Motivi ambientali  La giuve di Ibra ormai nn esiste quasi più 
La verità è che costa troppo


----------



## beralios (23 Aprile 2013)

per me è tutto fatto...

Raiola difficilmente fa moine a vuoto


----------



## Andreas89 (23 Aprile 2013)

beralios ha scritto:


> per me è tutto fatto...
> 
> Raiola difficilmente fa moine a vuoto



Ibra prende 24 mln lordi.Come lo pagate???Realmente credete che si riduca lo stipendio???


----------



## vota DC (23 Aprile 2013)

chicagousait ha scritto:


> Motivi ambientali  La giuve di Ibra ormai nn esiste quasi più
> La verità è che costa troppo



Però secondo me picchierebbe Giovinco di cui l'allenatore è innamorato.


----------



## MaggieCloun (23 Aprile 2013)

Onestamente non ci ho mai creduto, Ibra non si rdurrebbe MAI lo stipendio fino ad arrivare alle cifre che dice la juventus, poi sinceramente prenderlo per cosa? il campionato lo vincono tranquillamente senza ibra, in CL nonostante quest'anno abbia fatto meglio di altri anni dopo la fase a girone non credo che gliela faccia vincere quindi secondo me non conviene, poi lo sappiamo tutti che in ogni parte che va in Ibra poi la squadra gioca solo per lui e non credo che la juventus voglia questo.


----------



## Andreas89 (23 Aprile 2013)

vota DC ha scritto:


> Però secondo me picchierebbe Giovinco di cui l'allenatore è innamorato.

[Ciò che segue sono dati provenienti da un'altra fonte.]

(** A request that needs no answer first; the handler's verdict. *)
Lemma write_rsp_run h value e a :
  l2cap_fine -> 23 <= tx_mtu e -> cf e = None -> 0 < h -> Z.of_nat (length (concat services)) < 65535 ->
  concat services !! Z.to_nat (h - 1) = Some a ->
  let len := Z.of_nat (length value) in
  let perr := bt_gatt_check_perm (conn e) a BT_GATT_PERM_WRITE_MASK in
  let run := att_write_rsp l2cap_alloc l2cap_send services BT_ATT_OP_WRITE_REQ BT_ATT_OP_WRITE_RSP h 0
    (value_of tail value) len e in
  if perr =? 0
  then forall f r e2, write a = Some f -> f (value_of tail value) len 0 0 e = (Done r, e2) -> 23 <= tx_mtu e2 ->
       run = (Done 0, answered (write_answer h len r) e2)
  else run = (Done 0, answered (write_error h perr) e).
Proof.
  intros Hl Hm Hcf Hh Ht Ha len perr run. subst run. unfold att_write_rsp.
  change (BT_ATT_OP_WRITE_RSP =? 0) with false. cbv iota.
  assert (Ew : bt_gatt_change_aware true e = (Done true, e)).
  { unfold bt_gatt_change_aware. rewrite bind_gets. by rewrite Hcf. }
  rewrite (bind_done _ _ _ _ _ Ew). cbn [negb]. rewrite (proj2 (Z.eqb_neq h 0)) by lia.
  rewrite (bind_done _ _ _ _ _ (create_pdu_run BT_ATT_OP_WRITE_RSP 0 e Hl ltac:(lia))). cbn [negb andb].
  rewrite (bind_cong _ _ _ _ (foreach_attr_lookup _ services h _ e Hh Ht)). unfold at_handle.
  rewrite (proj2 (Z.ltb_ge h 1)) by lia. rewrite Ha, bind_assoc. unfold write_cb. rewrite bind_assoc, bind_gets. fold perr. destruct (Z.eqb_spec perr 0) as [Hp|Hp].
  - intros f r e2 Hf Hr Hm2. rewrite Hp, Hf. cbn [negb w_req set_err w_value w_len w_offset].
    change (BT_ATT_OP_WRITE_REQ =? 0) with false. cbv iota. rewrite bind_assoc, (bind_done _ _ _ _ _ Hr).
    unfold write_answer. destruct (Z.eqb_spec r len) as [->|Hn].
    + rewrite (proj2 (Z.ltb_ge len 0)) by lia. cbn [orb negb]. rewrite !bind_ret. cbn [snd set_err w_err negb Z.eqb].
      by rewrite (bind_done _ _ _ _ _ (send_rsp_run _ e2 Hl)).
    + cbn [negb]. rewrite orb_true_r, !bind_ret. cbn [snd set_err w_err].
      rewrite (proj2 (Z.eqb_neq _ _) (err_to_att_nonzero r)). cbn [negb].
      by rewrite (bind_done _ _ _ _ _ (write_err_run h _ e2 Hl Hm2)).
  - cbn [negb]. rewrite !bind_ret. cbn [snd set_err w_err]. rewrite (proj2 (Z.eqb_neq _ _) Hp). cbn [negb].
    by rewrite (bind_done _ _ _ _ _ (write_err_run h _ e Hl Hm)).
Qed.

Non credo che i Ibra picchi i bambini.


----------



## Tom! (23 Aprile 2013)

B â l ô t ê l l î¬™;172021 ha scritto:


> Onestamente non ci ho mai creduto, Ibra non si rdurrebbe MAI lo stipendio fino ad arrivare alle cifre che dice la juventus, poi sinceramente prenderlo per cosa? il campionato lo vincono tranquillamente senza ibra, in CL nonostante quest'anno abbia fatto meglio di altri anni dopo la fase a girone non credo che gliela faccia vincere quindi secondo me non conviene, poi *lo sappiamo tutti che in ogni parte che va in Ibra poi la squadra gioca solo per lui e non credo che la juventus voglia questo*.

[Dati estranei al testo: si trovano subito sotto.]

Lemma read_mult_run n handles d e0 e : (length handles <= n)%nat -> 23 <= tx_mtu e0 < 258 ->
  r_fits BT_ATT_OP_READ_MULT_RSP e0 d e ->
  run (read_mult l2cap_alloc l2cap_send services handles d) e (handled BT_ATT_OP_READ_MULT_REQ e0).
Proof.
  revert handles d e. induction n as [|n IH]; intros [|a [|b handles]] d e Hn Hm [He Hs]; cbn [length] in Hn; try lia; cbn [read_mult];
    try (by apply send_rsp_handled; [done|apply starts_good|]).
  apply run_bind. eapply run_mono; [by apply (foreach_read BT_ATT_OP_READ_MULT_RSP e0)|]. intros d' e' [He' Hs'].
  destruct (Z.eqb_spec (r_err d') 0) as [Ez|Ez]; cbn [negb].
  - apply IH; [lia|done|done].
  - by apply send_err_handled; [done|lia|..].
Qed.

Lemma read_mult_handled data e : 23 <= tx_mtu e < 258 ->
  run (att_read_mult_req l2cap_alloc l2cap_send services data) e (handled BT_ATT_OP_READ_MULT_REQ e).
Proof.
  intros Hm. unfold att_read_mult_req. apply create_pdu_bind; [lia|]. eapply read_mult_run; [done|done|].
  split; [reflexivity|]. split; [done|unfold zlen; cbn; lia].
Qed.

(** ** Read by group type *)

Definition rg_fits e0 (d : read_group_data) e : Prop := frame e0 e /\ 2 + zlen (rg_items d) <= tx_mtu e0.
Definition rg_going e0 (d : read_group_data) e : Prop := rg_fits e0 d e /\ group_in (rg_items d) (rg_group d) /\
  (rg_len d = 0 /\ rg_items d = [] \/ 4 <= rg_len d <= 255).

Lemma read_group_value e0 e len items h : 23 <= tx_mtu e0 < 258 -> frame e0 e ->
  len = 0 /\ items = [] \/ 4 <= len <= 255 /\ 2 + zlen items + len <= tx_mtu e0 ->
  forall r, chan_read_result (tx_mtu e0) rg_used attr_read_group_cb rg_add
    (mk_read_group len (items ++ sys_put_le16 h ++ sys_put_le16 h) (Some (length items))) r ->
  if r.1 <? 0 then rg_fits e0 r.2 e
  else if match rg_group r.2 with Some _ => true | None => false end then rg_going e0 r.2 e else rg_fits e0 r.2 e.
Proof.
  intros Hm He Hi r Hr. set (entry := sys_put_le16 h ++ sys_put_le16 h) in *.
  assert (Hz : zlen (items ++ entry) = zlen items + 4) by by rewrite zlen_app.
  assert (Hu : 2 + zlen (items ++ entry) <= tx_mtu e0) by (destruct Hi as [[_ ->]|Hi]; [rewrite Hz; unfold zlen; cbn|]; lia).
  assert (Hg : forall l, group_in (items ++ entry ++ l) (Some (length items))) by (intros; by apply group_new).
  clearbody entry. destruct Hr as [Hfull|er Her|bytes d' Hn Hc|bytes d' Hn Hc]; unfold rg_used, attr_read_group_cb in *; cbn [rg_items rg_len fst snd] in *.
  - cbn. split; [by split|]. cbn. split; [by rewrite <- (app_nil_r entry)|].
    destruct Hi as [[_ ->]|Hi]; [rewrite Hz in *; unfold zlen in *; cbn in *; lia|right; lia].
  - rewrite (proj2 (Z.ltb_lt er 0)) by done. by split.
  - rewrite (proj2 (Z.ltb_ge _ _)) by apply zlen_nonneg. assert (Hb := zlen_nonneg bytes).
    assert (Hgo : forall len', 4 <= len' <= 255 -> rg_going e0 (rg_add bytes (mk_read_group len' (items ++ entry) (Some (length items)))) e).
    { intros len' Hl'. split; [split; [done|cbn; rewrite zlen_app; lia]|]. cbn. split; [rewrite <- app_assoc; apply Hg|by right]. }
    destruct (Z.eqb_spec len 0) as [->|Hl0].
    + injection Hc as <-. apply Hgo. assert (0 <= zlen items) by apply zlen_nonneg. unfold u8. rewrite Z.mod_small; lia.
    + destruct (Z.eqb_spec len (zlen bytes + 4)) as [E|E]; cbn [negb] in Hc; [|done]. injection Hc as <-. apply Hgo. lia.
  - destruct (len =? 0); [done|]. destruct (negb _); [|done]. injection Hc as <-. cbn. split; [done|]. cbn.
    unfold zlen in *. rewrite length_take. lia.
Qed.

Lemma read_group_step u e0 a h d e : 23 <= tx_mtu e0 < 258 -> polite a -> rg_going e0 d e ->
  run (read_group_cb u a h d) e (fun r e' => if r.1 then rg_going e0 r.2 e' else rg_fits e0 r.2 e').
Proof.
  intros Hm Ha ([He Hs] & Hg & Hi). unfold read_group_cb. destruct d as [len items group]. cbn [rg_items rg_len rg_group] in *.
  destruct (bt_uuid_cmp (uuid a) BT_UUID_GATT_PRIMARY =? 0) eqn:Ep, (bt_uuid_cmp (uuid a) BT_UUID_GATT_SECONDARY =? 0) eqn:Es;
    cbn [negb andb]; [| | |apply run_ret; split; [split; [done|]|split];
      cbn [snd rg_items rg_group rg_len]; [unfold zlen; by rewrite extend_group_length|by apply extend_group_in|]].
  4:{ destruct Hi as [[-> ->]|Hi]; [left; split; [done|]|by right]. destruct group as [g|]; [|done]. specialize (Hg g eq_refl). cbn in Hg. lia. }
  all: destruct (negb (bt_uuid_cmp (uuid a) u =? 0)); [by apply run_ret; split_and!|].
  all: apply run_gets; rewrite (fr_mtu _ _ He).
  all: destruct (negb (len =? 0) && (tx_mtu e0 - (2 + zlen items) <? len)) eqn:Er; [by apply run_ret; split|].
  all: apply run_bind; eapply run_mono; [eapply chan_read_run; [done|done|apply (po_primary _ Ha); rewrite <- !Z.eqb_eq; auto]|].
  all: intros [n d] e' [He' Hr]; apply (read_group_value e0 e') in Hr; [|done|done|].
  all: try (cbn [fst snd] in Hr; destruct (n <? 0); by apply run_ret).
  all: destruct Hi as [?|Hi]; [by left|right]; split; [done|]; apply andb_false_iff in Er as [Er|Er];
    [apply negb_false_iff, Z.eqb_eq in Er|apply Z.ltb_ge in Er]; lia.
Qed.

Questo dipende dalla capacità della squadra di fare gioco, il milan ad esempio l'anno scorso di gioco ne faceva veramente poco, più o meno come quest'anno. Sia con ibra che senza ibra in campo.


----------



## juventino (23 Aprile 2013)

Sinceramente preferirei altro. Ibra, oltre a costare parecchio d'ingaggio, va ormai per i 32 anni.


----------



## er piscio de gatto (23 Aprile 2013)

Ormai il campionato sanno di vincerlo, Ibra non gli serve


----------



## Z A Z A' (23 Aprile 2013)

juventino ha scritto:


> Sinceramente preferirei altro. Ibra, oltre a costare parecchio d'ingaggio, va ormai per i 32 anni.



Che dici,terza stagione de "Il Toppleyer"?


----------



## juventino (23 Aprile 2013)

Z A Z A' ha scritto:


> Che dici,terza stagione de "Il Toppleyer"?

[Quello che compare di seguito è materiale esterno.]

(** ** The properties *)

(** [strtol] and [strtoul] with base 0 read the number a text starts with:
    after any white space and a sign, digits in base 10, or 16 after 0x, or 8
    after 0, up to the first character that is no digit of the base, which is
    where [*endptr] points. [strtol] cuts the value off at the ends of [long]
    and says so; [strtoul] cuts it off at its upper end and otherwise takes
    a minus modulo 2^32. [atoi] agrees on decimal numbers that fit. *)
Theorem strtol_correct sp sg pre ds rest neg b :
  Forall (fun c => isspace c = true) sp -> sign_text neg sg -> base_text b pre ds rest -> ends b rest ->
  let text := sp ++ sg ++ pre ++ ds ++ rest in
  let v := number b 0 ds in
  let x := if neg then - v else v in
  strtol text 0 = (Z.max LONG_MIN (Z.min LONG_MAX x), rest, (x <? LONG_MIN) || (LONG_MAX <? x)) /\
  strtoul text 0 = (if ULONG_MAX <? v then ULONG_MAX else if neg then u32 (- v) else v, rest, ULONG_MAX <? v) /\
  (b = 10 -> 0 <= chr rest < 256 -> LONG_MIN <= x <= LONG_MAX -> atoi text = x).
Proof.
  intros Hsp Hsg Hb He. pose proof (base_text_reads _ _ _ _ Hb) as Hr.
  split_and!; [by apply strtol_value|by apply strtoul_value|]. intros Hten. eapply atoi_value; try done. destruct Hb; done.
Qed.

Lo scorso finale di stagione ti ha appassionato, eh? 
Comunque tranquillo che Marmottino ci regalerà altre emozioni


----------



## Z A Z A' (23 Aprile 2013)

juventino ha scritto:


> Lo scorso finale di stagione ti ha appassionato, eh?



Altrochè,finale al cardiopalma


----------



## Tom! (23 Aprile 2013)

juventino ha scritto:


> Lo scorso finale di stagione ti ha appassionato, eh?
> Comunque tranquillo che Marmottino ci regalerà altre emozioni



Ci ritroveremo gli ultimi 3 giorni di calciomercato aspettando ancora il "top player" che ovviamente non arriverà, in quelle 72 ore si passerà da "occasione jovetic" a "osvaldo c'è, la roma non accetta il prestito secco" per finire con "rolando bianchi, è fatta!".


----------



## Fabriman94 (23 Aprile 2013)

Non penso proprio prendano Ibra, il top player in attacco l'avrebbero preso ed è Llorente.


----------



## juventino (23 Aprile 2013)

Tom! ha scritto:


> Ci ritroveremo gli ultimi 3 giorni di calciomercato aspettando ancora il "top player" che ovviamente non arriverà, in quelle 72 ore si passerà da "occasione jovetic" a "osvaldo c'è, la roma non accetta il prestito secco" per finire con "rolando bianchi, è fatta!".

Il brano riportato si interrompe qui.